Automating Business Processes

Publication Date: Jul 10, 2022
 

Automating Business Processes
Article by Johann Mifsud published in the Sunday Times of Malta on 10.07.2022 
 
In organisations, commercial and not, some tasks are repetitive in nature. Examples of such tasks are invoice settlement, opening a customer/supplier records and basic queries from customers. As well as, Back-office financial reconciliations, filling of forms, moving files and many more.
 
 As the organisation grows, so do the volumes of such tasks, from a few transactions a day, all the way to thousands or more a day. 
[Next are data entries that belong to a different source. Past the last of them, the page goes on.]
Definition h_GetURL (s : S) (path expiresParam : string) : Response (string * string) :=
  if String.eqb path "" then Resp.Fail (BadRequestf "file path is required")
  else
    let parsed := if String.eqb expiresParam "" then Some 0
                  else match ParseInt expiresParam with
                       | Some seconds => if seconds <=? 0 then None else Some (wrap64 (seconds * Second))
                       | None => None
                       end in
    match parsed with
    | None => Resp.Fail (BadRequestf "invalid expires value: must be a positive integer (seconds)")
    | Some expires =>
        match GetURL s path expires with Err e => Resp.Fail e | Ok r => Resp.Success r end
    end.

Definition h_List (s : S) (prefix : string) : Response (list FileInfo) :=
  match List s prefix with Err e => Resp.Fail e | Ok r => Resp.Success r end.

(** [form] is the part named file (declared size and name) and [opened] what opening it
    gives: its content and the error of the first read, if any. *)
Definition h_Upload (s : S) (form : result error (Z * string)) (opened : result error (string * option error))
    (directory newUUID : string) : S * Response UploadResponse :=
  match form with
  | Err err => (s, Resp.Fail (BadRequestf ("file is required: " +:+ ErrorText err)))
  | Ok (size, filename) =>
      match opened with
      | Err _ => (s, Resp.Fail (Internalf "failed to open uploaded file"))
      | Ok (file, peekErr) =>
          match Upload s file peekErr size filename directory newUUID with
          | (s', Err err) => (s', Resp.Fail err)
          | (s', Ok result) => (s', Resp.Created result)
          end
      end
  end.

End usecase.

(** ** The sanitizer *)

(** What a sanitized path is made of: ordinary names without NUL, the first of which does
    not begin with a dot. *)
Definition safe_names (l : list string) : Prop :=
  Forall normal l ∧ Forall (λ x, contains_byte NUL x = false) l ∧
  match l with String c _ :: _ => c ≠ "."%char | _ => True end.

Lemma keep_part_true x : keep_part x = true ↔ x ≠ ".." ∧ x ≠ "." ∧ x ≠ "".
Proof. unfold keep_part. rewrite negb_true_iff, !orb_false_iff, !String.eqb_neq. tauto. Qed.

Lemma sanitize_names p : ∃ l, sanitizePath p = Join slash l ∧ safe_names l.
Proof.
  unfold sanitizePath. set (q := TrimLeft _ _). eexists. split; [reflexivity|].
  assert (contains_byte NUL q = false) as Hq.
  { apply contains_TrimLeft, contains_Clean; [done|done|apply contains_remove_byte]. }
  split_and!.
  - apply Forall_forall. intros x [Hk Hx]%list_elem_of_filter. apply keep_part_true in Hk as (? & ? & ?).
    split_and!; try done. by eapply Split_no_sep.
  - apply Forall_forall. intros x [_ Hx]%list_elem_of_filter. destruct (contains_byte NUL x) eqn:Hn; [|done].
    by rewrite (contains_Split _ _ _ _ Hx Hn) in Hq.
  - pose proof (TrimLeft_head ["/"; "."]%char (Clean (remove_byte NUL p))) as Hh. fold q in Hh.
    destruct q as [|c q]; [done|]. cbn [existsb] in Hh. apply orb_false_iff in Hh as [H1 H2].
    apply orb_false_iff in H2 as [H2 _]. apply Ascii.eqb_neq in H2.
    cbn [Split]. rewrite (H1 : Ascii.eqb c slash = false).
    destruct (Split slash q) as [|y l]; rewrite filter_cons_True.
    all: try done; apply keep_part_true; split_and!; congruence.
Qed.

Lemma safe_head l : safe_names l → l ≠ [] →
  ∃ c r, Join slash l = String c r ∧ c ≠ "."%char ∧ c ≠ slash.
Proof.
  intros (Hn & _ & Hd) Hne. destruct Hn as [|x l (H1 & _ & _ & H4) _]; [done|].
  destruct x as [|c x]; [done|]. simpl in H4. apply orb_false_iff in H4 as [H4 _]. apply Ascii.eqb_neq in H4.
  destruct l as [|y l]; [eauto|]. rewrite Join_cons by done. simpl. eauto.
Qed.

Lemma safe_Clean l : safe_names l → l ≠ [] → Clean (Join slash l) = Join slash l.
Proof.
  intros Hs Hne. assert (Hc : cleaned false l) by (exists 0%nat, l; by destruct Hs).
  destruct (elems_render false l Hc (or_intror Hne)) as (Hr & He & Hj). unfold render in *; simpl in *.
  rewrite Clean_render; rewrite ?Hr, ?He; auto.
Qed.

Lemma sanitize_safe l : safe_names l → sanitizePath (Join slash l) = Join slash l.
Proof.
  intros Hs. destruct (decide (l = [])) as [->|Hne]; [done|].
  destruct (safe_head l Hs Hne) as (c & r & Hj & Hd & Hsl).
  pose proof Hs as (Hn & Hz & _). unfold sanitizePath.
  rewrite remove_byte_id.
  2: { rewrite contains_Join by done. clear -Hz. induction Hz as [|x l Hx _ IH]; cbn; [done|]. by rewrite Hx. }
  rewrite safe_Clean by done. rewrite TrimLeft_id.
  2: { rewrite Hj. cbn [existsb]. rewrite (proj2 (Ascii.eqb_neq c "/")), (proj2 (Ascii.eqb_neq c ".")) by done. done. }
  rewrite Split_Join; [|done|by eapply Forall_impl; [exact Hn|]; intros x (_ & _ & _ & ?)].
  rewrite filter_all; [done|]. eapply Forall_impl; [exact Hn|].
  intros x (H1 & H2 & H3 & _). by apply keep_part_true.
Qed.

(** The path sanitizer.  Whatever bytes a client sends, the result is a relative path
    of ordinary names: no element is empty, [.] or [..], none contains a NUL, and the first
    does not begin with a dot; sanitizing again changes nothing. *)
Theorem sanitize_path_safe (p : string) :
  (∃ l, sanitizePath p = Join slash l ∧ Forall normal l ∧ Forall (λ x, contains_byte NUL x = false) l) ∧
  rooted (sanitizePath p) = false ∧
  sanitizePath (sanitizePath p) = sanitizePath p.
Proof.
  destruct (sanitize_names p) as (l & -> & Hs). pose proof Hs as (Hn & Hz & _). split; [eauto|]. split.
  - destruct (decide (l = [])) as [->|Hne]; [done|].
    by apply (Join_nonempty false); [exists 0%nat, l|].
  - by apply sanitize_safe.
Qed.

(** ** Containment *)

(** A base directory that names something: at least one element, no [..]. *)
Definition ordinary_base (base : string) : Prop := Forall normal (elems base) ∧ elems base ≠ [].

#[export] Instance ordinary_base_dec base : Decision (ordinary_base base).
Proof. unfold ordinary_base. apply _. Defined.

Lemma ordinary_nonempty base : ordinary_base base → base ≠ "".
Proof. intros [_ Hne] ->. done. Qed.

Lemma Join2_elems base key :
  base ≠ "" → Join2 base key = Clean (base +:+ String slash key).
Proof. intros Hb. unfold Join2. by rewrite (proj2 (String.eqb_neq _ _) Hb). Qed.

Lemma render_inj root l l' :
  cleaned root l → cleaned root l' → (root = true ∨ l ≠ []) → (root = true ∨ l' ≠ []) →
  render root l = render root l' → l = l'.
Proof.
  intros Hc Hc' Hn Hn' Heq. destruct (elems_render root l Hc Hn) as (_ & He & _).
  destruct (elems_render root l' Hc' Hn') as (_ & He' & _). by rewrite <-He, <-He', Heq.
Qed.

(** A directory prefix of the text is a prefix of the element list. *)
Lemma prefix_elems root b l :
  cleaned root b → cleaned root l → b ≠ [] → l ≠ [] →
  has_prefix (render root b +:+ "/") (render root l) = true ↔ ∃ rest, rest ≠ [] ∧ l = b ++ rest.
Proof.
  intros Hb Hl Hbn Hln. rewrite has_prefix_spec. unfold render. split.
  - intros [t Heq]. exists (Split slash t). split; [apply Split_nonempty|].
    rewrite <-(Split_Join slash l), <-(Split_Join slash b) by (done || by eapply cleaned_no_slash).
    rewrite <-Split_app. f_equal. rewrite !append_assoc in Heq. by apply append_cancel_l in Heq.
  - intros (rest & Hr & ->). exists (Join slash rest). rewrite !append_assoc. f_equal. clear -Hbn Hr.
    induction b as [|x b IH]; [done|]. destruct b as [|y b].
    + by rewrite <-app_comm_cons, Join_cons by (by destruct rest).
    + rewrite <-app_comm_cons, !Join_cons by done. rewrite IH by done. by rewrite append_assoc.
Qed.

(** The elements the joined path has. *)
Definition joined (base key : string) : list string :=
  clean_elems (rooted base) (rev (elems base)) (Split slash key).

Lemma joined_cleaned base key : cleaned (rooted base) (joined base key).
Proof.
  apply clean_elems_cleaned.
  - apply Forall_forall. intros x. apply Split_no_sep.
  - rewrite rev_involutive. apply elems_cleaned.
Qed.

Lemma full_path base key :
  ordinary_base base →
  let p := Clean (Join2 base key) in rooted p = rooted base ∧ elems p = joined base key.
Proof.
  intros Hb. pose proof (ordinary_nonempty _ Hb) as Hne. simpl.
  rewrite Join2_elems, Clean_idem by done.
  destruct (Clean_elems (base +:+ String slash key)) as (Hr & He & _).
  by rewrite Hr, He, elems_join, rooted_app.
Qed.

Lemma resolve_exact base key p :
  ordinary_base base →
  resolveWithinBase base key = Ok p ↔
  p = Clean (Join2 base key) ∧ ∃ rest, joined base key = elems base ++ rest.
Proof.
  intros Hb. pose proof (ordinary_nonempty _ Hb) as Hne. destruct (full_path base key Hb) as [Hr He].
  unfold resolveWithinBase. set (full := Clean (Join2 base key)) in *.
  assert (full ≠ "") as Hfne by apply Clean_elems.
  assert (Clean full = full) as Hfix by apply Clean_idem.
  destruct Hb as [Hbn Hbe].
  assert (Clean base = render (rooted base) (elems base)) as Hcb by (apply Clean_render; auto).
  destruct (String.eqb_spec full (Clean base)) as [Heq|Hdiff].
  - split; [|by intros [-> _]]. intros [= <-]. split; [done|]. exists []. rewrite app_nil_r.
    rewrite <-He, Heq. apply Clean_elems.
  - destruct (decide (elems full = [])) as [Hfe|Hfe].
    + split; [|intros [_ [rest Hrest]]; rewrite <-He, Hfe in Hrest; by destruct (elems base)].
      destruct (has_prefix (Clean base +:+ "/") full) eqn:Hp; [|done]. exfalso.
      rewrite <-Hfix in Hp. unfold Clean at 2 in Hp. rewrite Hfe, Hr in Hp.
      apply has_prefix_spec in Hp as [t Hp]. rewrite Hcb, (proj2 (String.eqb_neq _ _) Hfne) in Hp.
      destruct (Join_nonempty _ _ (elems_cleaned base) Hbe) as [Hj _]. unfold render in Hp.
      destruct (Join slash (elems base)) as [|c j] eqn:Hjs; [done|].
      destruct (rooted base); simpl in Hp; [done|]. injection Hp as <- Hp. by destruct j.
    + assert (full = render (rooted base) (joined base key)) as Hfull.
      { rewrite <-Hfix, Clean_render, Hr, He; auto. }
      rewrite He in Hfe. rewrite Hcb, Hfull.
      pose proof (prefix_elems (rooted base) (elems base) (joined base key) (elems_cleaned base)
                    (joined_cleaned base key) Hbe Hfe) as Hpre.
      destruct (has_prefix _ _); simpl.
      * destruct (proj1 Hpre eq_refl) as (rest & _ & Hrest). split; [intros [= <-]; eauto | by intros [-> _]].
      * split; [done|]. intros [_ [rest Hrest]]. exfalso.
        destruct (decide (rest = [])) as [->|Hrn]; [|by assert (false = true) by (apply Hpre; eauto)].
        rewrite app_nil_r in Hrest. by rewrite Hfull, Hrest, Hcb in Hdiff.
Qed.

Lemma resolve_safe base l :
  ordinary_base base → safe_names l →
  resolveWithinBase base (Join slash l) = Ok (Clean (Join2 base (Join slash l))) ∧
  joined base (Join slash l) = elems base ++ l.
Proof.
  intros Hb (Hn & _ & _). assert (joined base (Join slash l) = elems base ++ l) as Hj.
  { unfold joined. destruct (decide (l = [])) as [->|Hne]; [simpl; by rewrite rev_involutive, app_nil_r|].
    rewrite Split_Join; [|done|by eapply Forall_impl; [exact Hn|]; intros x (_ & _ & _ & ?)].
    rewrite clean_elems_normal by done. by rewrite rev_involutive. }
  split; [|done]. apply resolve_exact; [done|]. split; [done|]. eauto.
Qed.

(** C22: no key escapes the storage root.  For a base directory that names something (at
    least one element and no [..], as [./uploads]), a path the local adapter accepts lies
    under the base: its elements are those of the base followed by ordinary names, for any
    key, also one that bypassed the sanitizer.  Every sanitized key is accepted. *)
Theorem local_paths_contained (base key p : string) :
  ordinary_base base →
  (resolveWithinBase base key = Ok p →
     rooted p = rooted base ∧ ∃ names, elems p = elems base ++ names ∧ Forall normal names) ∧
  is_Some (match resolveWithinBase base (sanitizePath key) with Ok q => Some q | Err _ => None end).
Proof.
  intros Hb. split.
  - intros (-> & rest & Hrest)%resolve_exact; [|done]. destruct (full_path base key Hb) as [Hr He].
    split; [done|]. exists rest. rewrite He. split; [done|].
    destruct (joined_cleaned base key) as (k & names & Hj & Hn & _). rewrite Hrest in Hj.
    destruct Hb as [Hbn Hbe]. destruct (elems base) as [|x b]; [done|].
    destruct k as [|k]; simpl in Hj.
    + subst names. by apply (Forall_app normal (x :: b)) in Hn as [_ ?].
    + injection Hj as -> _. by apply Forall_cons in Hbn as [(_ & _ & ? & _) _].
  - destruct (sanitize_names key) as (l & -> & Hs). destruct (resolve_safe base l Hb Hs) as [-> _]. eauto.
Qed.

Lemma local_paths_contained_witness :
  ordinary_base "./uploads" ∧ resolveWithinBase "./uploads" "../etc/passwd" = Err ErrPathEscapesBase ∧
  rooted "uploads/a/b" = rooted "./uploads" ∧
  (∃ names, elems "uploads/a/b" = elems "./uploads" ++ names ∧ Forall normal names).
Proof.
  assert (ordinary_base "./uploads") as Hb by (split; [repeat constructor; done | done]).
  split; [exact Hb|]. split; [vm_compute; reflexivity|].
  apply (proj1 (local_paths_contained "./uploads" "a/x/../b" "uploads/a/b" Hb)). vm_compute. reflexivity.
Defined.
This increases the workload for personnel involved as handling such numbers can quickly become a significant effort, if done manually, consuming a substantial number of worker hours. Furthermore, this diverts human resources that could well be dedicated to more value-adding activities to non-engaging repetitive tasks.
 
From the employees’ perspective such work can become dull and non-engaging as well as error-prone. This often leads to stuff turnover in roles or departments with such type of work.
 
This does not have to be this way, as technology-based tools do exist to address such scenarios. Such tools come in different flavours, depending on the vendor they originate from. However, the common theme amongst them is Automation.  
 
Some names vendors utilise include Business Process Automation(BPA),   Robotic process automation (RPA), also known as software robotics, as well as Intelligent Automation.
 
In essence however, these tools provide a means to mimic back-office tasks of human workers.
 
They allow you to build and configure an automated workflow for instance,  to automatically fill  in forms or move  files, from one process stage to the next while automatically and run seamlessly within the business systems and processes. At a high level these systems provide the following functionality;
  • Automation Scripting building tools, requiring no or low code.
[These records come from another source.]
Lemma all_chars_no p b s : all_chars p s = true → p b = false → contains_byte b s = false.
Proof.
  intros Ha Hb. induction s as [|c s IH]; simpl in *; [done|]. apply andb_true_iff in Ha as [Hc Ha].
  rewrite IH by done. rewrite orb_false_r. apply Ascii.eqb_neq. intros <-. congruence.
Qed.

Lemma valid_chars name :
  validateName name = None → ∃ c s, name = String c s ∧ is_lower c = true ∧ all_chars name_char name = true.
Proof.
  unfold validateName, namePattern. destruct name as [|c s]; [done|]. simpl String.eqb. cbn iota.
  destruct (is_lower c) eqn:Hc; [|done]. destruct (all_chars name_char s) eqn:Hs; [|done]. intros _.
  exists c, s. split; [done|]. split; [done|]. simpl. rewrite Hs. unfold name_char. by rewrite Hc.
Qed.

(** What is built from a valid name with a suffix of ordinary characters is one path element. *)
Lemma valid_normal name suffix :
  validateName name = None → contains_byte slash suffix = false → normal (name +:+ suffix).
Proof.
  intros Hv Hs. destruct (valid_chars name Hv) as (c & s & Hn & Hc & Ha).
  assert (c ≠ "."%char) as Hdot by (by intros ->). split_and!.
  - by rewrite Hn.
  - rewrite Hn. intros [= -> _]. done.
  - rewrite Hn. intros [= -> _]. done.
  - rewrite contains_byte_append, Hs, orb_false_r. by eapply all_chars_no.
Qed.

Definition title_char (c : ascii) : bool := is_upper c || is_lower c || is_num c.

Lemma upper_lower c : is_lower c = true → is_upper (upper c) = true.
Proof.
  intros Hc. unfold upper. rewrite Hc. revert Hc. unfold is_lower, is_upper, in_range.
  intros [H1 H2]%andb_true_iff. apply Nat.leb_le in H1, H2.
  rewrite nat_ascii_embedding by lia. apply andb_true_iff. split; apply Nat.leb_le; lia.
Qed.

Lemma title_of_lower c : is_lower c = true → title_char (upper c) = true.
Proof. intros Hc. unfold title_char. by rewrite upper_lower. Qed.

Lemma capitalize_title p : all_chars name_char p = true → contains_byte "_" p = false → all_chars title_char (capitalize p) = true.
Proof.
  assert (Hchar : ∀ c, name_char c = true → Ascii.eqb c "_" = false → is_lower c = true ∨ is_num c = true).
  { intros c. unfold name_char. destruct (is_lower c), (is_num c), (Ascii.eqb c "_"); auto. }
  assert (Hall : ∀ s, all_chars name_char s = true → contains_byte "_" s = false → all_chars title_char s = true).
  { induction s as [|c s IH]; simpl; [done|]. intros [Hc Hs]%andb_true_iff [Hu Hs']%orb_false_iff. rewrite IH by done.
    rewrite andb_true_r. unfold title_char. rewrite Ascii.eqb_sym in Hu.
    destruct (Hchar c Hc Hu) as [-> | ->]; [by rewrite orb_true_r|apply orb_true_r]. }
  destruct p as [|c p]; simpl; [done|]. intros [Hc Hs]%andb_true_iff [Hu Hs']%orb_false_iff. rewrite Hall by done.
  rewrite andb_true_r. rewrite Ascii.eqb_sym in Hu. destruct (Hchar c Hc Hu) as [Hl|Hn]; [by apply title_of_lower|].
  unfold upper. destruct (is_lower c) eqn:Hl; [|unfold title_char; rewrite Hn; apply orb_true_r].
  by rewrite <-(title_of_lower c Hl); unfold upper; rewrite Hl.
Qed.

Lemma all_chars_split p sep s x : x ∈ Split sep s → all_chars p s = true → all_chars p x = true.
Proof.
  revert x. induction s as [|c s IH]; intros x Hx Ha.
  - by apply list_elem_of_singleton in Hx as ->.
  - simpl in Hx, Ha. apply andb_true_iff in Ha as [Hc Ha]. destruct (Ascii.eqb c sep).
    + apply elem_of_cons in Hx as [->|Hx]; [done|]. by apply IH.
    + destruct (Split sep s) as [|y l]; [by apply list_elem_of_singleton in Hx as ->; simpl; rewrite Hc|].
      apply elem_of_cons in Hx as [->|Hx]; [simpl; rewrite Hc; apply (IH y); [left|done]|]. apply IH; [by right|done].
Qed.

(** The type name made of a valid module name is an exported Go identifier of letters and
    digits. *)
Lemma titleCase_exported name :
  validateName name = None →
  ∃ c rest, titleCase name = String c rest ∧ is_upper c = true ∧ all_chars title_char rest = true.
Proof.
  intros Hv. destruct (valid_chars name Hv) as (c & s & Hn & Hc & Ha).
  assert (Hall : ∀ l, (∀ x, x ∈ l → all_chars title_char (capitalize x) = true) →
    all_chars title_char (foldr String.append "" (map capitalize l)) = true).
  { induction l as [|x l IH]; intros Hx; simpl; [done|]. rewrite all_chars_app, Hx by left. apply IH. intros. apply Hx. by right. }
  unfold titleCase. rewrite Hn in *. simpl Split.
  assert (Ascii.eqb c "_" = false) as Hu by (apply Ascii.eqb_neq; by intros ->). rewrite Hu.
  pose proof (λ x, Split_no_sep "_"%char s x) as Hno. pose proof (λ x, all_chars_split name_char "_"%char s x) as Hch.
  simpl in Ha. apply andb_true_iff in Ha as [_ Ha].
  destruct (Split "_" s) as [|y l] eqn:Hsp; [by apply Split_nonempty in Hsp|]. simpl.
  eexists _, _. split; [reflexivity|]. split; [by apply upper_lower|].
  rewrite all_chars_app. apply andb_true_iff. split.
  - assert (all_chars title_char (capitalize (String "a" y)) = true) as Hy.
    { apply capitalize_title; [|simpl; apply Hno; left]. simpl. apply (Hch y); [left|done]. }
    exact Hy.
  - apply Hall. intros x Hx. apply capitalize_title; [apply Hch; [by right|done]|apply Hno; by right].
Qed.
  • Tools used for configuration, document flow,  monitoring and security
  • Integration with other enterprise applications, such as financial systems (ERP).
 
 One must understand that in order for these tools to be properly integrated within an organisation and implemented, requires significant investment and are to be carried out by specialised experts. Also, one must not underestimate the considerable amount of effort from the recipient organisation in terms of documenting existing processes and data to be manipulated at each stage of the process.
 
Thus before an organisation embarks on a project, it is imperative to consider the investment involved as compared to current processes in order to ascertain if a threshold can be reached in terms of return on investment.
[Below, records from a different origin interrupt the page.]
(** After shutdown nothing is published any more: once the context is cancelled, no
    interleaving of timers and deliveries adds a message to the queue (publications of
    others apart), and every retry goroutine that fires ends. *)
Theorem shutdown_stops_retries (w : Worker) (evs : list event) :
  (∀ j, Arrive j ∉ evs) →
  let w' := run (Shutdown w) evs in
  cancelled w' = true ∧ (∃ k, queue w' = drop k (queue w)) ∧
  ∀ i d s, pending w' !! i = Some (d, s) → ∀ ok,
    queue (retryFire w' i ok) = queue w' ∧ S (length (pending (retryFire w' i ok))) = length (pending w').
Proof.
  intros Hna w'.
  assert (∀ w1 k, cancelled w1 = true → queue w1 = drop k (queue w) →
    cancelled (run w1 evs) = true ∧ ∃ k', queue (run w1 evs) = drop k' (queue w)) as Hinv.
  { clear w'. induction evs as [|e evs IH]; intros w1 k Hc Hk; [eauto|]. cbn.
    assert (∀ j, Arrive j ∉ evs) as Hna' by (intros j Hj; apply (Hna j); by right).
    destruct e as [o|i ok|j|].
    - cbn. destruct (queue w1) as [|m q] eqn:Hq; [by eapply IH; rewrite ?Hq|].
      apply (IH Hna' _ (S k)).
      + unfold handleMessage, retryJob. by repeat case_match.
      + assert (queue (handleMessage (mkWorker (handlers w1) q (pending w1) (cancelled w1) (executed w1)) m o) = q) as ->.
        { unfold handleMessage, retryJob. by repeat case_match. }
        change (drop 1 (m :: q) = drop (S k) (queue w)). rewrite Hk, drop_drop. f_equal. lia.
    - apply (IH Hna' _ k); cbn; unfold retryFire; repeat case_match; cbn; congruence.
    - exfalso. apply (Hna j). by left.
    - by apply (IH Hna' _ k). }
  destruct (Hinv (Shutdown w) 0%nat eq_refl eq_refl) as [Hc [k Hk]].
  split; [done|]. split; [eauto|]. intros i d s Hi ok. unfold retryFire. fold w' in Hc. rewrite Hi, Hc. cbn.
  split; [done|]. rewrite length_app, length_take, length_drop.
  apply lookup_lt_Some in Hi. lia.
Qed.

End worker.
To properly compare, often times a comparison is done in terms of cost per document processed.
 
So, on the one hand there are costs involved in setting up and running a system. While on the other, we quantify the current number of document transactions processed and also, correctly, factor in the all costs involved in processing such documents with current manual process such as labour costs, current software costs etc and form these compute how much costs are involved in processing documents and hence cost per document.
 
With this information one can make an informed decision on whether to invest in the system taking into the current workload scenario as well as the envisioned medium-term future scenario with an increase in capacity taken into account. 
 
Once such a system is operating within an organisation, it offloads repetitive work from humans thus allowing them to focus on more value-adding work, while also increasing overall capacity at the organisational level. Not to mention the improved accuracy, streamlined processes and added efficiency.
 
In other words it lets humans to be creative and human and add value, and not make them become machines.
 
Finally, beyond the direct, quantifiable operational cost savings, less easily quantifiable factors, such as personnel engagement and possibly higher talent retention, can surely benefit organisations that invest in such systems, especially in times like these.
 
This article was prepared by collating various publicly available online sources.